Many of Comyn’s other mentors are still at the CVM, including Kevin Anderson, professor of ruminant health management, and Ed Breitschwerdt, the Melanie S. Steele Distinguished Professor of Internal Medicine. The priority they put on guiding students inspired Comyn.

Pat Comyn
1988 CVM alumnus Pat Comyn.

“When you mentor students, you end up becoming a better veterinarian yourself,” says Comyn. “You look at yourself through a different lens. Ben Harrington had the ethic of hard work, compassion for his patients and passion for what he did.

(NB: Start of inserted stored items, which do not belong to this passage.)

Definition update_total_tokens (body : option Json) (s : SessionState) : SessionState :=
  match usage_footprint body with
  | None => s
  | Some n => if bool_decide (total_tokens s < n) then with_tokens n s else s
  end.

Definition record_success (traj : option Z) (resp : HttpResponse) (s : SessionState) : SessionState :=
  let s := match resp_headers resp !! "x-base-worker-id", resp_headers resp !! "x-target-dp-rank" with
           | Some b, Some d => with_worker (Some b) (Some d) s
           | _, _ => s
           end in
  let s := match resp_headers resp !! "x-version-tag" with Some v => with_version (Some v) s | None => s end in
  let s := update_total_tokens (resp_json resp) s in
  match traj with Some t => advance_trajectory_turn t s | None => s end.

(** The [finally] section; [None] is a gateway call that raised. *)
Definition finish_turn (traj : option Z) (result : option HttpResponse) (s : SessionState) : SessionState :=
  let n := Z.max 0 (inflight s - 1) in
  let s := with_inflight (if bool_decide (n = 0) then true else drained s) n s in
  let s := match result with
           | Some resp => if bool_decide (resp_status resp < 400) then record_success traj resp s else s
           | None => s
           end in
  if marked_for_hang s && bool_decide (inflight s = 0) then with_hang SESSION_HUNG false false s else s.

Ben loved working with students, and I took from that.”

Veterinary medicine runs in Comyn’s family; his mother was a veterinarian and his father was a race horse trainer. His sister, Gillian Comyn Hope, and his wife, Barbara Butler, both graduated from the CVM in 1987 and are practicing veterinarians. Comyn’s son is currently enrolled at the Virginia-Maryland College of Veterinary Medicine, and his daughter plans to attend veterinary school.

“Veterinary medicine weaves through the fabric of my family,” says Comyn. “It becomes part of you.”

CVM students and faculty regularly receive honors from the AABP, an international association of more than 6,000 leaders in cattle health. Last year, Foster received the AABP’s Student Chapter Advisor Award for his mentorship, and 2019 graduates Danielle Mzyk and Nate Baribault won the AABP Foundation-Zoetis Scholarship in 2018. 

“Our ruminant faculty place a premium on educating students and spend countless hours both within the curriculum and outside to develop ruminant veterinarian skills,” says Smith. “We have attracted many students to our ruminant medicine program and are proud that many of our graduates are leaders in the field all over the country.”